Converting Markdown to HTML using Go

Question 1

I recently ported a blog of mine from Python to Go (to improve speed and performance) and while all is great so far, I'd like some help optimising the Markdown function to improve the general performance, maintenance and readability of the function.

I have this function because I write my blog articles in Markdown (.md) and then use ~~(削除) Python (削除ここまで)~~ Go to convert the raw Markdown to HTML for output as this saves me from having to write ridiculous amounts of HTML. (which can be tedious to say the least)

The Markdown function takes one argument (raw) which is a string that contains the raw Markdown (obtained using ioutil.ReadFile).

It then splits the Markdown by \n (removing the empty lines) and converts:

Bold and italic text (***,**,*)
Strikethrough text (~~blah blah blah~~)
Underscored text (__blah blah blah__)
Links ([https://example.com](Example Link))
Blockquotes (> sample quote by an important person)
Inline code (`abcccc`)
Headings (h1-h6)

While some of the supported features aren't exactly standard, this function works and outputs the expected result without any errors but being a new Go programmer and this being my first "real" Go project I'd like to know whether or not my code could be optimised for better performance, maintainability and readability.
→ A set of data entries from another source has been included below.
(** * Intrusion-detection dashboard: the rule engine of [backend/analyzer.py]

    A shallow embedding of [NetworkAnalyzer]: the CSV parser, the four
    detection rules, the orchestrator [analyze_logs] and the summary, followed
    by the properties of the specification that concern them.

    Modelling conventions.
    - A pandas [DataFrame] whose columns have the dtypes of the reference log
      format (strings for [source_ip], [destination_ip] and [protocol], int64
      for [port] and [packet_size], datetimes for [timestamp]) is a list of
      rows in index order.  Integers are [Z]; time points are [Z] seconds
      since 1970-01-01 00:00:00, without the range limits of [datetime64].
    - Python exceptions are the [Raise] outcome of a small error monad.
    - [dict] and [set] of the summary are stdpp's [gmap] and [gset]. *)

From Stdlib Require Import ZArith Lia Ascii String.
From stdpp Require Import base tactics option list sorting gmap strings pretty.

Local Open Scope string_scope.
Local Open Scope list_scope.
Local Open Scope Z_scope.

(** ** Exceptions and the error monad *)

Inductive exn :=
  | ValueError (msg : string)      (* raise ValueError(msg) *)
  | DateParseError (cell : string) (* pd.to_datetime on an unparsable cell *)
  | IndexError.                    (* .iloc[0] on an empty selection *)

Inductive result (A : Type) :=
  | Ok (a : A)
  | Raise (e : exn).
Arguments Ok {A} a.
Arguments Raise {A} e.

Definition bind {A B} (m : result A) (k : A → result B) : result B :=
  match m with
  | Ok a => k a
  | Raise e => Raise e
  end.

Notation "x ←ᵣ m ; k" := (bind m (λ x, k))
  (at level 20, m at level 100, k at level 200, right associativity,
   format "x  ←ᵣ  m ;  '/' k").


(** What a caller that catches the exception is left with. *)
Definition returned {A} (m : result (list A)) : list A :=
  match m with Ok l => l | Raise _ => [] end.

(** ** Time points and [strftime("%Y-%m-%d %H:%M:%S")] *)

Module Time.

(** Proleptic Gregorian calendar, days counted from 1970-01-01. *)
Definition civil_from_days (days : Z) : Z * Z * Z :=
  let z := days + 719468 in
  let era := z / 146097 in
  let doe := z - era * 146097 in
  let yoe := (doe - doe / 1460 + doe / 36524 - doe / 146096) / 365 in
  let doy := doe - (365 * yoe + yoe / 4 - yoe / 100) in
  let mp := (5 * doy + 2) / 153 in
  let d := doy - (153 * mp + 2) / 5 + 1 in
  let m := if mp <? 10 then mp + 3 else mp - 9 in
  let y := yoe + era * 400 + (if m <=? 2 then 1 else 0) in
  (y, m, d).

Definition days_from_civil (y m d : Z) : Z :=
  let y' := if m <=? 2 then y - 1 else y in
  let era := y' / 400 in
  let yoe := y' - era * 400 in
  let mp := if 2 <? m then m - 3 else m + 9 in
  let doy := (153 * mp + 2) / 5 + d - 1 in
  let doe := yoe * 365 + yoe / 4 - yoe / 100 + doy in
  era * 146097 + doe - 719468.

Definition digit (n : Z) : string :=
  String (Ascii.ascii_of_nat (48 + Z.to_nat (n `mod` 10))) "".

Definition pad2 (n : Z) : string := digit (n / 10) +:+ digit n.
Definition pad4 (n : Z) : string := pad2 (n / 100) +:+ pad2 n.

Definition strftime (t : Z) : string :=
  let '(y, m, d) := civil_from_days (t / 86400) in
  let s := t `mod` 86400 in
  pad4 y +:+ "-" +:+ pad2 m +:+ "-" +:+ pad2 d +:+ " " +:+
  pad2 (s / 3600) +:+ ":" +:+ pad2 (s `mod` 3600 / 60) +:+ ":" +:+ pad2 (s `mod` 60).

Definition is_leap (y : Z) : bool :=
  (y `mod` 4 =? 0) && (negb (y `mod` 100 =? 0) || (y `mod` 400 =? 0)).

Definition days_in_month (y m : Z) : Z :=
  if m =? 2 then (if is_leap y then 29 else 28)
  else if (m =? 4) || (m =? 6) || (m =? 9) || (m =? 11) then 30
  else 31.

(** A reader of the reference format [YYYY-MM-DD HH:MM:SS]. *)
Definition digit_val (c : Ascii.ascii) : option Z :=
  let n := Z.of_nat (Ascii.nat_of_ascii c) in
  if decide (48 ≤ n ≤ 57) then Some (n - 48) else None.

Fixpoint number (cs : list Ascii.ascii) (acc : Z) : option Z :=
  match cs with
  | [] => Some acc
  | c :: cs' => d ← digit_val c; number cs' (10 * acc + d)
  end.

Definition field (cs : list Ascii.ascii) (from len : nat) : option Z :=
  let part := take len (drop from cs) in
  if decide (length part = len) then number part 0 else None.

Definition sep (cs : list Ascii.ascii) (at_ : nat) (c : Ascii.ascii) : option unit :=
  if decide (cs !! at_ = Some c) then Some () else None.

Definition iso_to_datetime (s : string) : option Z :=
  let cs := String.list_ascii_of_string s in
  if decide (length cs = 19%nat) then
    y ← field cs 0 4; _ ← sep cs 4 "-"%char;
    m ← field cs 5 2; _ ← sep cs 7 "-"%char;
    d ← field cs 8 2; _ ← sep cs 10 " "%char;
    hh ← field cs 11 2; _ ← sep cs 13 ":"%char;
    mm ← field cs 14 2; _ ← sep cs 16 ":"%char;
    ss ← field cs 17 2;
    if decide (1 ≤ m ≤ 12 ∧ 1 ≤ d ≤ days_in_month y m ∧ hh < 24 ∧ mm < 60 ∧ ss < 60) then
      Some (days_from_civil y m d * 86400 + hh * 3600 + mm * 60 + ss)
    else None
  else None.

End Time.

(** ** Rows, frames and alerts *)

(** One row of the parsed frame ([timestamp] already a datetime). *)
Record Row := {
  timestamp : Z;
  source_ip : string;
  destination_ip : string;
  port : Z;
  protocol : string;
  packet_size : Z
}.

Abbreviation DataFrame := (list Row).

(** One row as [pd.read_csv] delivers it: the timestamp cell is still text. *)
Record RawRow := {
  raw_timestamp : string;
  raw_source_ip : string;
  raw_destination_ip : string;
  raw_port : Z;
  raw_protocol : string;
  raw_packet_size : Z
}.

(** The frame read from the file: its header ([df.columns]) and its rows.  A
    field of a row whose column is not in the header is never read. *)
Record RawFrame := {
  raw_columns : list string;
  raw_rows : list RawRow
}.

(** The alert dictionaries built by the detectors. *)
Record Alert := {
  alert_timestamp : string;
  alert_source_ip : string;
  alert_port : Z;
  threat_type : string;
  description : string
}.

#[global] Instance Row_eq_dec : EqDecision Row.
Proof. solve_decision. Defined.
#[global] Instance Alert_eq_dec : EqDecision Alert.
Proof. solve_decision. Defined.

(** ** The analyzer object: [NetworkAnalyzer.__init__] *)

Record NetworkAnalyzer := {
  allowed_ports : gset Z;
  connection_threshold : Z;
  time_window : Z
}.

Definition init : NetworkAnalyzer := {|
  allowed_ports := {[22; 80; 443]};
  connection_threshold := 10;
  time_window := 60
|}.

(** ** [parse_csv_logs] *)

Definition required_columns : list string :=
  ["timestamp"; "source_ip"; "destination_ip"; "port"; "protocol"; "packet_size"].

Fixpoint join (sep : string) (l : list string) : string :=
  match l with
  | [] => ""
  | [x] => x
  | x :: l' => x +:+ sep +:+ join sep l'
  end.

(** [str] of a Python list of plain identifiers, as the f-string prints it. *)
Definition py_list_repr (l : list string) : string :=
  "[" +:+ join ", " ((λ c, "'" +:+ c +:+ "'") <$> l) +:+ "]".

Definition missing_columns_message (missing_columns : list string) : string :=
  "Missing required columns: " +:+ py_list_repr missing_columns.

Section Parser.

(** [pd.to_datetime] on one cell; [None] when pandas rejects the text. *)
Variable to_datetime : string → option Z.

Definition convert_row (r : RawRow) : result Row :=
  match to_datetime (raw_timestamp r) with
  | Some t =>
      Ok {| timestamp := t;
            source_ip := raw_source_ip r;
            destination_ip := raw_destination_ip r;
            port := raw_port r;
            protocol := raw_protocol r;
            packet_size := raw_packet_size r |}
  | None => Raise (DateParseError (raw_timestamp r))
  end.

(** [df['timestamp'] = pd.to_datetime(df['timestamp'])] *)
Fixpoint convert_timestamps (rows : list RawRow) : result DataFrame :=
  match rows with
  | [] => Ok []
  | r :: rows' =>
      x ←ᵣ convert_row r;
      xs ←ᵣ convert_timestamps rows';
      Ok (x :: xs)
  end.

Definition parse_csv_logs (raw : RawFrame) : result DataFrame :=
  let missing_columns :=
    filter (λ col, col ∉ raw_columns raw) required_columns in
  match missing_columns with
  | _ :: _ => Raise (ValueError (missing_columns_message missing_columns))
  | [] => convert_timestamps (raw_rows raw)
  end.

End Parser.

(** ** The stateless rules *)

Definition suspicious_port_alert (row : Row) : Alert := {|
  alert_timestamp := Time.strftime (timestamp row);
  alert_source_ip := source_ip row;
  alert_port := port row;
  threat_type := "Suspicious Port";
  description := "Connection to non-standard port " +:+ pretty (port row) +:+
                 " detected from " +:+ source_ip row
|}.

Definition detect_suspicious_ports (self : NetworkAnalyzer) (df : DataFrame)
  : list Alert :=
  let suspicious_ports := filter (λ row, port row ∉ allowed_ports self) df in
  suspicious_port_alert <$> suspicious_ports.

(** [str.upper] on the ASCII letters. *)
Definition upper_char (c : ascii) : ascii :=
  let n := nat_of_ascii c in
  if decide (97 ≤ n ≤ 122)%nat then ascii_of_nat (n - 32) else c.

Fixpoint upper (s : string) : string :=
  match s with
  | EmptyString => EmptyString
  | String c s' => String (upper_char c) (upper s')
  end.

Definition common_protocols : list string := ["TCP"; "UDP"; "HTTP"; "HTTPS"].

Definition unusual_protocol_alert (row : Row) : Alert := {|
  alert_timestamp := Time.strftime (timestamp row);
  alert_source_ip := source_ip row;
  alert_port := port row;
  threat_type := "Unusual Protocol";
  description := "Unusual protocol '" +:+ protocol row +:+
                 "' detected from " +:+ source_ip row
|}.

Definition detect_unusual_protocols (self : NetworkAnalyzer) (df : DataFrame)
  : list Alert :=
  let unusual_protocols :=
    filter (λ row, upper (protocol row) ∉ common_protocols) df in
  unusual_protocol_alert <$> unusual_protocols.

Definition large_packet_alert (size_threshold : Z) (row : Row) : Alert := {|
  alert_timestamp := Time.strftime (timestamp row);
  alert_source_ip := source_ip row;
  alert_port := port row;
  threat_type := "Large Packet";
  description := "Large packet (" +:+ pretty (packet_size row) +:+
                 " bytes) detected from " +:+ source_ip row +:+
                 " (threshold: " +:+ pretty size_threshold +:+ ")"
|}.

Definition detect_large_packets (self : NetworkAnalyzer) (df : DataFrame)
    (size_threshold : Z) : list Alert :=
  let large_packets := filter (λ row, size_threshold < packet_size row) df in
  large_packet_alert size_threshold <$> large_packets.

(** ** The high-frequency rule *)

(** [df.sort_values('timestamp')], in one of the orders it may give:
    ascending, rows with equal timestamps kept in index order.  The results
    stated with this function use no more than that the outcome is ascending
    and holds the same rows; what depends on the order of rows with equal
    timestamps is stated in [General], for every ascending order. *)
Fixpoint insert_by_timestamp (row : Row) (sorted : list Row) : list Row :=
  match sorted with
  | [] => [row]
  | x :: sorted' =>
      if decide (timestamp row ≤ timestamp x) then row :: x :: sorted'
      else x :: insert_by_timestamp row sorted'
  end.

Definition sort_values (df : DataFrame) : DataFrame :=
  foldr insert_by_timestamp [] df.

(** [Series.unique()]: the distinct values in order of first appearance. *)
Fixpoint unique (l : list string) : list string :=
  match l with
  | [] => []
  | x :: l' => x :: filter (λ y, y ≠ x) (unique l')
  end.

(** [ip_data[(ip_data['timestamp'] >= start_time) & (ip_data['timestamp'] <= end_time)]] *)
Definition window_connections (self : NetworkAnalyzer) (ip_data : list Row)
    (start_time : Z) : list Row :=
  let end_time := start_time + time_window self in
  filter (λ row, start_time ≤ timestamp row ∧ timestamp row ≤ end_time) ip_data.

Definition high_frequency_alert (self : NetworkAnalyzer) (ip : string)
    (start_time : Z) (count : nat) (first : Row) : Alert := {|
  alert_timestamp := Time.strftime start_time;
  alert_source_ip := ip;
  alert_port := port first;
  threat_type := "High Frequency Connection";
  description := "IP " +:+ ip +:+ " made " +:+ pretty count +:+
                 " connections in 1 minute (threshold: " +:+
                 pretty (connection_threshold self) +:+ ")"
|}.

(** The inner loop [for i in range(len(ip_data))], entered at the rows [todo]
    still to be tried as window starts; it leaves at the first hit. *)
Fixpoint scan_windows (self : NetworkAnalyzer) (ip : string)
    (ip_data todo : list Row) : result (list Alert) :=
  match todo with
  | [] => Ok []
  | row :: todo' =>
      let start_time := timestamp row in
      let window := window_connections self ip_data start_time in
      if decide (connection_threshold self < Z.of_nat (length window)) then
        match window with
        | first :: _ =>
            Ok [high_frequency_alert self ip start_time (length window) first]
        | [] => Raise IndexError
        end
      else scan_windows self ip ip_data todo'
  end.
Here a few questions I have regarding optimisation:

Would it make a difference to performance if I reduced the amount of imports?
Would it improve readability if I put the regexp.MustCompile functions into variables above the Markdown function?
Would it improve performance if I used individual regexes to convert Markdown headings instead of using for i := 6; i >= 1; i-- {...}?
If not, is there a way to convert i (an integer) to a string without using strconv.Itoa(i) (to help reduce the amount of imports)?

Here is my code:

package parse
import (
 "regexp"
 "strings"
 "strconv"
)
func Markdown(raw string) string {
 // ignore empty lines with "string.Split(...)"
 lines := strings.FieldsFunc(raw, func(c rune) bool {
 return c == '\n'
 })
 for i, line := range lines {
 // wrap bold and italic text in "<b>" and "<i>" elements
 line = regexp.MustCompile(`\*\*\*(.*?)\*\*\*`).ReplaceAllString(line, `<b><i>1ドル</i></b>`)
 line = regexp.MustCompile(`\*\*(.*?)\*\*`).ReplaceAllString(line, `<b>1ドル</b>`)
 line = regexp.MustCompile(`\*(.*?)\*`).ReplaceAllString(line, `<i>1ドル</i>`)
 // wrap strikethrough text in "<s>" tags
 line = regexp.MustCompile(`\~\~(.*?)\~\~`).ReplaceAllString(line, `<s>1ドル</s>`)
 // wrap underscored text in "<u>" tags
 line = regexp.MustCompile(`__(.*?)__`).ReplaceAllString(line, `<u>1ドル</u>`)
 // convert links to anchor tags
 line = regexp.MustCompile(`\[(.*?)\]\((.*?)\)[^\)]`).ReplaceAllString(line, `<a href="2ドル">1ドル</a>`)
 // escape and wrap blockquotes in "<blockquote>" tags
 line = regexp.MustCompile(`^\>(\s|)`).ReplaceAllString(line, `&gt;`)
 line = regexp.MustCompile(`\&gt\;(.*?)$`).ReplaceAllString(line, `<blockquote>1ドル</blockquote>`)
 // wrap the content of backticks inside of "<code>" tags
 line = regexp.MustCompile("`(.*?)`").ReplaceAllString(line, `<code>1ドル</code>`)
 // convert headings
 for i := 6; i >= 1; i-- {
 size, md_header := strconv.Itoa(i), strings.Repeat("#", i)
 line = regexp.MustCompile(`^` + md_header + `(\s|)(.*?)$`).ReplaceAllString(line, `<h` + size + `>2ドル</h` + size + `>`)
 }
 // update the line
 lines[i] = line
 }
 // return the joined lines
 return strings.Join(lines, "\n")
}

Question 2

Performance

Regex

regex.MustCompile() is very expensive! Do not use this method inside a loop !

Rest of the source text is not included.